The FBI record observes:

Sutton also executed a Broadway jewelry store robbery in broad daylight, impersonating a postal telegraph messenger. Sutton's other disguises included a policeman, messenger and maintenance man. He usually arrived at the banks or stores slightly before they opened for the day.

He was captured, and recommitted in June, 1931, charged with assault and robbery. He did not complete his 30 years sentence, escaping on December 11, 1932, by scaling the prison wall on two joined 9-foot of ladders.

On March 20, 1950, Sutton gained a spot on the FBI's list of the FBI ten most wanted fugitives.

Final Years

It is estimated that he stole perhaps $2 million in his career, and spent more than half of his adult life in jail.

A series of decisions by the United States Supreme Court in the 1960s led to his release on Christmas Eve, 1969, from Attica State Prison.
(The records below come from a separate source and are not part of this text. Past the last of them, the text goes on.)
(* ===== verification/FsFile.v ===== *)
(** Files: the block map and the contents of a file in the memory the server
    sees, and what file_get_block, file_read, file_write and file_set_size of
    fs/fs.c do to them. *)

From S2P Require Import Prelude Mmu Printfmt KState Syscall CString Ide Bc Fs FsBlock.
From Stdlib Require Import ZArith Lia String.
From stdpp Require Import base tactics numbers list.
Open Scope Z_scope.

(** ** A block given to a slot *)

(** What fill_slot does with block [d]: its bit is cleared, its number is put
    into the slot at [pp], its bytes are zero. *)
Definition fill (v : mem) (pp d : Z) : mem := mem_set (wr32 (mark_used v d) pp d) (blkva d) 0 4096.

(** The slots: aligned words of a block in use that do not belong to the
    layout of the disk. *)
Record slot_ok (v : mem) (pp : Z) : Prop := {
  sl_al : pp mod 4 = 0;
  sl_blk : 1 ≤ blk pp < nblocks (rd8 v) ∧ vfree (rd8 v) (blk pp) = false;
  sl_meta : ∀ i, 0 ≤ i < 4 → ¬ meta v (pp + i) }.

Definition free_blk (v : mem) (d : Z) : Prop := 2 ≤ d < nblocks (rd8 v) ∧ vfree (rd8 v) d = true.

Lemma blk_word a i : a mod 4 = 0 → 0 ≤ i < 4 → blk (a + i) = blk a.
Proof. intros. unfold blk. by rewrite page_of_near. Qed.

Lemma mark_used_frame v b x :
  0 ≤ b < nblocks (rd8 v) → ¬ meta v x → rd8 (mark_used v b) x = rd8 v x.
Proof.
  intros Hb Hm. apply put_word_frame.
  destruct (Z.lt_ge_cases x (word_va b)), (Z.lt_ge_cases x (word_va b + 4)); try lia.
  destruct Hm. replace x with (word_va b + (x - word_va b)) by lia. apply word_meta; lia.
Qed.

Lemma fill_out v pp d x :
  blk x ≠ d → (x < pp ∨ pp + 4 ≤ x) → rd8 (fill v pp d) x = rd8 (mark_used v d) x.
Proof.
  intros Hb Hx. unfold fill. rewrite rd8_mem_set_out by (pose proof (blk_page x d); lia).
  by apply rd8_wr32_ne.
Qed.

Lemma fill_zero v pp d x : blk x = d → rd8 (fill v pp d) x = 0.
Proof. intros Hb%blk_page. unfold fill. by rewrite rd8_mem_set_in by lia. Qed.

Section fill.
Context (v : mem) (pp d : Z) (Hl : layout_ok (rd8 v)) (Hs : slot_ok v pp) (Hd : free_blk v d).

Lemma slot_not_new : blk pp ≠ d.
Proof. intros He. destruct (sl_blk _ _ Hs) as [_ Hf]. destruct Hd as [_ Hf']. congruence. Qed.
(* ===== verification/ServSpec.v ===== *)
(** The file server keeps the files that clients have open, and serves what
    they write back to them. *)

From S2P Require Import Prelude Mmu Printfmt KState Syscall CString Ide Bc Fs FsBlock FsFile FsSpec Serv.
From Stdlib Require Import ZArith Lia Ascii String.
From stdpp Require Import base tactics numbers list.
Open Scope Z_scope.

(** [Q] of the state a call ends in, when it ends in one. *)
Definition post {S A} (r : res S A) (Q : S → Prop) : Prop :=
  match r with Ok _ s | Noret _ s => Q s | Panic _ | Undef => True end.

Lemma post_mono {S A} (r : res S A) (Q Q' : S → Prop) : (∀ s, Q s → Q' s) → post r Q → post r Q'.
Proof. destruct r; cbn; auto. Qed.

Lemma post_bind {S A B} (m : M S A) (k : A → M S B) s (Q : S → Prop) :
  post (m s) Q → (∀ a s1, m s = Ok a s1 → Q s1 → post (k a s1) Q) → post ((m ≫= k) s) Q.
Proof. unfold mbind, M_bind. destruct (m s) eqn:E; cbn; auto. Qed.

(** The same with what is known of a result, and what of a state that the
    call does not return from. *)
Definition wlp {S A} (r : res S A) (E : S → Prop) (Q : A → S → Prop) : Prop :=
  match r with Ok a s => Q a s | Noret _ s => E s | Panic _ | Undef => True end.
Lemma wlp_bind {S A B} (m : M S A) (k : A → M S B) s E (Q : B → S → Prop) :
  wlp (m s) E (λ a s1, wlp (k a s1) E Q) → wlp ((m ≫= k) s) E Q.
Proof. unfold mbind, M_bind. by destruct (m s). Qed.
Lemma wlp_mono {S A} (r : res S A) E (Q Q' : A → S → Prop) : wlp r E Q → (∀ a s, Q a s → Q' a s) → wlp r E Q'.
Proof. destruct r; cbn; auto. Qed.

(* ------------------------------------------------------------------ *)
(** ** No call into fs.c unmaps a page of an open file *)

Section kept.
Context `{IdeDevice}.

Definition fdpage (p : Z) : Prop := 851968 ≤ p < 852992.
Record pages_kept (s s' : fss) : Prop := {
  pk_pte : ∀ p, fdpage p → tst (f_pte s p) PTE_P = true → tst (f_pte s' p) PTE_P = true;
  pk_pde : ∀ d, tst (f_pde s d) PTE_P = true → tst (f_pde s' d) PTE_P = true }.

#[export] Instance pages_kept_refl : Reflexive pages_kept.
Proof. by constructor. Qed.
#[export] Instance pages_kept_trans : Transitive pages_kept.
Proof. intros s1 s2 s3 [A1 B1] [A2 B2]. constructor; auto. Qed.

Definition keeper {A} (m : M fss A) : Prop := ∀ s, post (m s) (pages_kept s).

Lemma keeper_ret {A} (a : A) : keeper (mret a).
Proof. intros s. apply pages_kept_refl. Qed.
Lemma keeper_bind {A B} (m : M fss A) (k : A → M fss B) : keeper m → (∀ a, keeper (k a)) → keeper (m ≫= k).
Proof.
  intros Hm Hk s. apply post_bind; [apply Hm|]. intros a s1 _ H1.
  apply (post_mono _ (pages_kept s1)); [intros s2 H2; by etrans|apply Hk].
Qed.
Lemma keeper_gets {A} (g : fss → A) : keeper (mgets g).
Proof. intros s. apply pages_kept_refl. Qed.
Lemma keeper_panic {A} msg : keeper (@mpanic fss A msg).
Proof. by intros s. Qed.
Lemma keeper_undef {A} : keeper (@mundef fss A).
Proof. by intros s. Qed.
Lemma keeper_leave {A} x : keeper (@mleave fss A x).
Proof. intros s. apply pages_kept_refl. Qed.
Lemma keeper_deref {A} (o : option A) : keeper (mderef o).
Proof. destruct o; [apply keeper_ret|apply keeper_undef]. Qed.
Lemma keeper_assert b msg : keeper (massert b msg).
Proof. destruct b; [apply keeper_ret|apply keeper_panic]. Qed.
Lemma keeper_when b m : keeper m → keeper (mwhen b m).
Proof. destruct b; [done|intros _; apply keeper_ret]. Qed.
Lemma keeper_for {A} (l : list A) f : (∀ x, keeper (f x)) → keeper (mfor l f).
Proof. intros Hf. induction l; [apply keeper_ret|]. cbn. by apply keeper_bind. Qed.
(** A change of the state that leaves the pages alone. *)
Lemma keeper_mod g : (∀ s, pages_kept s (g s)) → keeper (mmod g).
Proof. intros Hg s. apply Hg. Qed.
Lemma range_delete_cuts_interval_witness :
  let s := five_videos in
  let s' := deletevideos admin_ctx (RangeText true (Some 2) (Some 4)) s in
  videos s' = take (Z.to_nat (2 - 1)) (videos s) ++ drop (Z.to_nat 4) (videos s) ∧
  length (videos s') = (length (videos s) - Z.to_nat (4 - 2 + 1))%nat ∧
  videosFile s' = fields <$> videos s' ∧
  last (log s') = Some (Reply (DeletedCount (Z.to_nat (4 - 2 + 1)))).
Proof.
  apply (range_delete_cuts_interval admin_ctx five_videos 2 4).
  - reflexivity.
  - lia.
  - lia.
  - simpl. lia.
Defined.

Section listing.
Implicit Types (s : state) (pool : list mediaObj).

Lemma keep_unlisted_one {A} (k : nat) (pool : list A) :
  keep_unlisted [Z.of_nat k] pool = delete k pool.
Proof.
  unfold keep_unlisted.
  pose proof (keep_outside_range k (S k) pool 0 ltac:(lia)) as Hk.
  rewrite !Nat.sub_0_r in Hk.
  replace (Z.of_nat (S k) - Z.of_nat k) with 1 in Hk by lia.
  assert (seqZ (Z.of_nat k) 1 = [Z.of_nat k]) as Hone
    by (unfold seqZ; simpl; f_equal; lia).
  rewrite Hone in Hk. rewrite Hk. symmetry. apply delete_take_drop.
Qed.

Lemma rows_lookup pool (k : nat) v :
  pool !! k = Some v →
  rows pool !! k =
    Some (Row (k + 1) (addedAt (fields v))
            (if decide (caption (fields v) = EmptyString) then None
             else Some (caption (fields v))) k).
Proof. intros Hk. unfold rows. by rewrite list_lookup_imap, Hk. Qed.
End listing.

(** X17.  The numbers shown are the numbers that delete.  For the admin,
    /listvideos lists one row per entry in pool order, row k numbered
    k + 1 with delete link k; the link index given to /deletevideo and the
    shown number given to /deletevideos both remove exactly that entry. *)
Theorem listed_numbers_delete_their_entry
    (ctx : context) (s : state) (k : nat) (v : mediaObj) :
  isAdmin ctx = true →
  videos s !! k = Some v →
  ∃ entries entry,
    listvideos ctx s = Listed entries ∧
    length entries = length (videos s) ∧
    entries !! k = Some entry ∧
    row_number entry = (k + 1)%nat ∧
    row_added entry = addedAt (fields v) ∧
    videos (deletevideo ctx true (Some (Z.of_nat (row_delete_link entry))) s)
      = delete k (videos s) ∧
    videos (deletevideos ctx (NumberText (Some (Z.of_nat (row_number entry)))) s)
      = delete k (videos s).
Proof.
  intros Hadmin Hk.
  assert (k < length (videos s))%nat as Hlt by (by eapply lookup_lt_Some).
  assert (videos s ≠ []) as Hne by (destruct (videos s); [simpl in Hlt; lia|done]).
  exists (rows (videos s)), (Row (k + 1) (addedAt (fields v))
            (if decide (caption (fields v) = EmptyString) then None
             else Some (caption (fields v))) k).
  split; [|split; [|split; [|split; [done|split; [done|split]]]]].
  - unfold listvideos. rewrite Hadmin. cbn [negb].
    destruct (length (videos s) =? 0)%nat eqn:Hz; [|done].
    apply Nat.eqb_eq in Hz. lia.
  - unfold rows. apply length_imap.
  - by apply rows_lookup.
  - cbn [row_delete_link]. unfold deletevideo.
    rewrite Hadmin, delete_one_in_range by lia. simpl. by rewrite Nat2Z.id.
  - cbn [row_number].
    destruct (delete_many_requested (NumberText (Some (Z.of_nat (k + 1))))
                (videos s) [Z.of_nat k] Hne) as [_ Hdel].
    { simpl. do 2 f_equal. lia. }
    unfold deletevideos. rewrite Hadmin, Hdel; cbn [negb].
    + simpl. apply keep_unlisted_one.
    + constructor; [lia|done].
    + apply NoDup_singleton.
Qed.
(** X2: [apply_visitor(f, v)] on a variant holding the declared
    alternative [T] is one call of the visitor, on the stored object
    unwrapped as a [T]; nothing else happens. *)
Theorem apply_visitor_calls_once {F R : Type} (F_ : visitor F R)
    (Types : list ty) (T : ty) (av : F -> addr -> M obj R)
    (is_T : addr -> M obj bool) (v : addr) (f : F) (w : world obj) :
  fits Types ->
  apply_visitor F_ Types = Some av ->
  variant_is T Types = Some is_T ->
  is_T v w = (Ret true, w) ->
  exists call,
    F_ (visitor_argument T) = Some call /\
    av f v w = call f (unwrapper_apply_const T (data (heap w v))) w.
Proof.
  intros Hfit Hav His Hv.
  destruct (apply_visitor_inv F_ Types av Hav) as [visit_ [Hvisit ->]].
  pose proof (is_true_tag T Types is_T v w His Hv) as Htag.
  pose proof (is_declared T Types is_T Hfit His) as HT.
  unfold visit in Hvisit. inst_inv Hvisit.
  destruct (direct_type_split T Types HT) as [pre [post [HTypes Hidx]]].
  assert (Hd : dispatcher F_ Types (pre ++ T :: post) = Some visit_)
    by (rewrite <- HTypes; exact Hvisit).
  assert (Hfit' : fits (pre ++ T :: post)) by (rewrite <- HTypes; exact Hfit).
  assert (Htag' : type_index (heap w v) = sizeof_pack post) by congruence.
  destruct (dispatcher_scan F_ Types pre T post visit_ v f w Hd Hfit' Htag')
    as [get_T [call [Hg [Hc Hrun]]]].
  exists call. split; [exact Hc|].
  cbv beta. rewrite Hrun. unfold bind.
  rewrite (get_declared_run T Types get_T v w Hg HT Htag). reflexivity.
Qed.
(** * Arduino upload orchestration (src/upload/arduino.js)

    A shallow embedding of the [Arduino] class: the constructor, [build],
    [_insertStr], the two touch-reset handshakes [leonardo] and
    [makeymakey], [flash] and [flashRealtimeFirmware].

    The class is written against the Node event loop.  Every call of an
    injected capability or of a Node API that has an effect is recorded as
    an [event]; what the outside world answers (capability results, the
    locale, the chunks and the exit code of a child process) is an input of
    the run.  A promise is settled by the first call of [resolve] or
    [reject] in the trace and stays pending when there is none. *)

From Stdlib Require Import ZArith String Ascii List Lia.
From stdpp Require Import base option list gmap strings pretty.
Import ListNotations.

(** ** JavaScript strings *)

Module Js.

(** [s.slice(b, e)]: negative indices count from the end, every index is
    clamped to [0, s.length], an empty range gives the empty string. *)
Definition rel_index (len i : Z) : Z :=
  if (i <? 0)%Z then Z.max (len + i) 0 else Z.min i len.

Definition slice (s : string) (b e : Z) : string :=
  let len := Z.of_nat (String.length s) in
  let from := rel_index len b in
  let to := rel_index len e in
  String.substring (Z.to_nat from) (Z.to_nat (Z.max (to - from) 0)) s.

(** [s.slice(b)] *)
Definition slice_from (s : string) (b : Z) : string :=
  slice s b (Z.of_nat (String.length s)).

(** [s.substring(0, n)] for a literal [n >= 0]. *)
Definition substring0 (n : nat) (s : string) : string :=
  String.substring 0 n s.

(** The regular expressions of the file are alternations of literals
    ([/Reading \||Writing \|/g] and the like); one is kept as the list of
    its alternatives. *)
Definition regex := list string.

Definition matches_here (re : regex) (s : string) : bool :=
  existsb (fun lit => String.prefix lit s) re.

Fixpoint search_from (re : regex) (s : string) (i : nat) : option nat :=
  if matches_here re s then Some i
  else match s with
       | EmptyString => None
       | String _ rest => search_from re rest (S i)
       end.

(** [s.search(re)]: the index of the leftmost match, [-1] when there is
    none ([search] ignores the [g] flag and [lastIndex]). *)
Definition search (s : string) (re : regex) : Z :=
  match search_from re s 0 with
  | Some i => Z.of_nat i
  | None => (-1)%Z
  end.

(** Truthiness of a value that is a string or [null]. *)
Definition truthy (v : option string) : bool :=
  match v with
  | Some s => negb (String.eqb s "")
  | None => false
  end.

(** A template literal [`...${v}`] prints [null] as the word. *)
Definition interpolate (v : option string) : string :=
  match v with
  | Some s => s
  | None => "null"
  end.

Definition crlf : string :=
  String (ascii_of_nat 13) (String (ascii_of_nat 10) EmptyString).
Definition set_currentCircle (v : option nat) (c : t) : t :=
  mk (shapes c) (currentLine c) v (currentSquare c) (currentColor c)
     (rainbowMode c) (eraserMode c) (circleMode c) (squareMode c)
     (shapeSize c) (refreshes c).

Definition set_currentSquare (v : option nat) (c : t) : t :=
  mk (shapes c) (currentLine c) (currentCircle c) v (currentColor c)
     (rainbowMode c) (eraserMode c) (circleMode c) (squareMode c)
     (shapeSize c) (refreshes c).

Definition set_currentColor (v : wxColor) (c : t) : t :=
  mk (shapes c) (currentLine c) (currentCircle c) (currentSquare c) v
     (rainbowMode c) (eraserMode c) (circleMode c) (squareMode c)
     (shapeSize c) (refreshes c).

Definition set_rainbowMode (v : bool) (c : t) : t :=
  mk (shapes c) (currentLine c) (currentCircle c) (currentSquare c)
     (currentColor c) v (eraserMode c) (circleMode c) (squareMode c)
     (shapeSize c) (refreshes c).

Definition set_eraserMode (v : bool) (c : t) : t :=
  mk (shapes c) (currentLine c) (currentCircle c) (currentSquare c)
     (currentColor c) (rainbowMode c) v (circleMode c) (squareMode c)
     (shapeSize c) (refreshes c).

Definition set_circleMode (v : bool) (c : t) : t :=
  mk (shapes c) (currentLine c) (currentCircle c) (currentSquare c)
     (currentColor c) (rainbowMode c) (eraserMode c) v (squareMode c)
     (shapeSize c) (refreshes c).

Definition set_squareMode (v : bool) (c : t) : t :=
  mk (shapes c) (currentLine c) (currentCircle c) (currentSquare c)
     (currentColor c) (rainbowMode c) (eraserMode c) (circleMode c) v
     (shapeSize c) (refreshes c).

Definition Refresh (c : t) : t :=
  mk (shapes c) (currentLine c) (currentCircle c) (currentSquare c)
     (currentColor c) (rainbowMode c) (eraserMode c) (circleMode c)
     (squareMode c) (shapeSize c) (S (refreshes c)).

Definition push_back (p : nat) (c : t) : t :=
  set_shapes (shapes c ++ [p]) c.

Definition new : t :=
  set_currentColor wxBLACK
    (mk [] None None None (mkColor 0 0 0) false false false false 50 0).

(** Every pointer the canvas holds, in the order the destructor deletes
    them. *)
Definition owned (c : t) : list nat :=
  shapes c
  ++ match currentLine c with Some p => [p] | None => [] end
  ++ match currentCircle c with Some p => [p] | None => [] end
  ++ match currentSquare c with Some p => [p] | None => [] end.

Fixpoint draw_all (h : heap) (ps : list nat) : option (list dc_call) :=
  match ps with
  | [] => Some []
  | p :: rest =>
      s <- load h p ;;
      log <- draw_all h rest ;;
      Some (Shape_Draw s ++ log)
  end.

Definition draw_opt {A : Type} (ld : nat -> option A)
  (draw : A -> list dc_call) (o : option nat) : option (list dc_call) :=
  match o with
  | Some p => s <- ld p ;; Some (draw s)
  | None => Some []
  end.

Definition OnPaint (c : t) (h : heap) : option (list dc_call) :=
  log0 <- draw_all h (shapes c) ;;
  log1 <- draw_opt (load_line h) FreehandLine.Draw (currentLine c) ;;
  log2 <- draw_opt (load_circle h) Circle.Draw (currentCircle c) ;;
  log3 <- draw_opt (load_square h) Square.Draw (currentSquare c) ;;
  Some (log0 ++ log1 ++ log2 ++ log3).

Definition OnLeftDown (pos : wxPoint) (c : t) (h : heap)
  : option (t * heap) :=
  let '(c1, h1) :=
    if circleMode c then
      let '(p, h1) :=
        alloc (ACircle (Circle.new pos (shapeSize c) (currentColor c))) h in
      (Refresh
         (set_currentCircle None
            (push_back p (set_currentCircle (Some p) c))), h1)
    else if squareMode c then
      let '(p, h1) :=
        alloc (ASquare (Square.new pos (shapeSize c) (currentColor c))) h in
      (Refresh
         (set_currentSquare None
            (push_back p (set_currentSquare (Some p) c))), h1)
    else if eraserMode c then
      let '(p, h1) := alloc (ALine (FreehandLine.new wxWHITE false)) h in
      (set_currentLine (Some p) c, h1)
    else
      let '(p, h1) :=
        alloc (ALine (FreehandLine.new (currentColor c) (rainbowMode c)))
          h in
      (set_currentLine (Some p) c, h1) in
  match currentLine c1 with
  | Some p =>
      l <- load_line h1 p ;;
      h2 <- store p (ALine (FreehandLine.AddPoint pos l)) h1 ;;
      Some (Refresh c1, h2)
  | None => Some (Refresh c1, h1)
  end.

Definition OnLeftUp (pos : wxPoint) (c : t) (h : heap) : option (t * heap) :=
  match currentLine c with
  | Some p =>
      l <- load_line h p ;;
      h1 <- store p (ALine (FreehandLine.AddPoint pos l)) h ;;
      Some (Refresh (set_currentLine None (push_back p c)), h1)
  | None => Some (Refresh c, h)
  end.

Definition OnMouseMove (ord : eval_order) (pos : wxPoint) (c : t)
  (h : heap) (g : RandSrc) : option (t * heap * RandSrc) :=
  match currentLine c with
  | Some p =>
      hg <- (if rainbowMode c then
               l <- load_line h p ;;
               h1 <- store p
                       (ALine (fst (FreehandLine.UpdateRainbowColor ord l g)))
                       h ;;
               Some (h1, snd (FreehandLine.UpdateRainbowColor ord l g))
             else Some (h, g)) ;;
      l <- load_line (fst hg) p ;;
      h2 <- store p (ALine (FreehandLine.AddPoint pos l)) (fst hg) ;;
      Some (Refresh c, h2, snd hg)
  | None => Some (c, h, g)
  end.

Definition SetColor (color : wxColor) (c : t) : t :=
  set_squareMode false
    (set_circleMode false
       (set_rainbowMode false
          (set_eraserMode false (set_currentColor color c)))).

Definition EnableRainbowMode (c : t) : t :=
  set_squareMode false (set_circleMode false (set_rainbowMode true c)).

Definition EnableEraserMode (c : t) : t :=
  set_squareMode false (set_circleMode false (set_eraserMode true c)).

Definition EnableCircleMode (c : t) : t :=
  set_squareMode false
    (set_rainbowMode false (set_eraserMode false (set_circleMode true c))).

Definition EnableSquareMode (c : t) : t :=
  set_circleMode false
    (set_rainbowMode false (set_eraserMode false (set_squareMode true c))).

(** The destructor: every pointer of [shapes] in order, then
    [currentLine], [currentCircle] and [currentSquare]. *)
Definition Destroy (c : t) (h : heap) : option heap :=
  h0 <- delete_all (shapes c) h ;;
  h1 <- delete_opt (currentLine c) h0 ;;
  h2 <- delete_opt (currentCircle c) h1 ;;
  delete_opt (currentSquare c) h2.

Definition step (ord : eval_order) (e : event) (st : t * heap * RandSrc)
  : option (t * heap * RandSrc) :=
  let '(c, h, g) := st in
  match e with
  | LeftDown pos => s <- OnLeftDown pos c h ;; Some (s, g)
  | MouseMove pos => OnMouseMove ord pos c h g
  | LeftUp pos => s <- OnLeftUp pos c h ;; Some (s, g)
  | PickColor k => Some (SetColor k c, h, g)
  | PickRainbow => Some (EnableRainbowMode c, h, g)
  | PickEraser => Some (EnableEraserMode c, h, g)
  | PickCircle => Some (EnableCircleMode c, h, g)
  | PickSquare => Some (EnableSquareMode c, h, g)
  end.

Fixpoint run (ord : eval_order) (evs : list event)
  (st : t * heap * RandSrc) : option (t * heap * RandSrc) :=
  match evs with
  | [] => Some st
  | e :: rest => st1 <- step ord e st ;; run ord rest st1
  end.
He was in ill health at the time, suffering from emphysema and in need of an operation on the arteries of his legs. For a while after his release he was forced to live on payments from welfare.

Once a free man, he spoke about prison reform and consulted with banks on anti-robbery techniques. In an ironic moment of pure chutzpah, he made a television commercial for New Britain Bank and Trust Co. in Connecticut.

Sutton died in 1980 at the age of 79; before this he had spent his last years with his sister in Spring Hill, Florida. After his death his family arranged a quiet burial in Brooklyn in their family plot.

An urban legend

The (false) story usually goes about as follows:

When asked why he robbed banks, Willie Sutton replied "because that's where the money is."

In his partly ghostwritten autobiography "Where the Money Was: The Memoirs of a Bank Robber" (Viking Press, New York, 1976), he said:

"The irony of using a bank robber's maxim as an instrument for teaching medicine is compounded, I will now confess, by the fact that I never said it. The credit belongs to some enterprising reporter who apparently felt a need to fill out his copy...
"If anybody had asked me, I'd have probably said it. That's what almost anybody would say. ...it couldn't be more obvious.
"Or could it?
"Why did I rob banks? Because I enjoyed it. I loved it. I was more alive when I was inside a bank, robbing it, than at any other time in my life. I enjoyed everything about it so much that one or two weeks later I'd be out looking for the next job. But to me the money was the chips, that's all."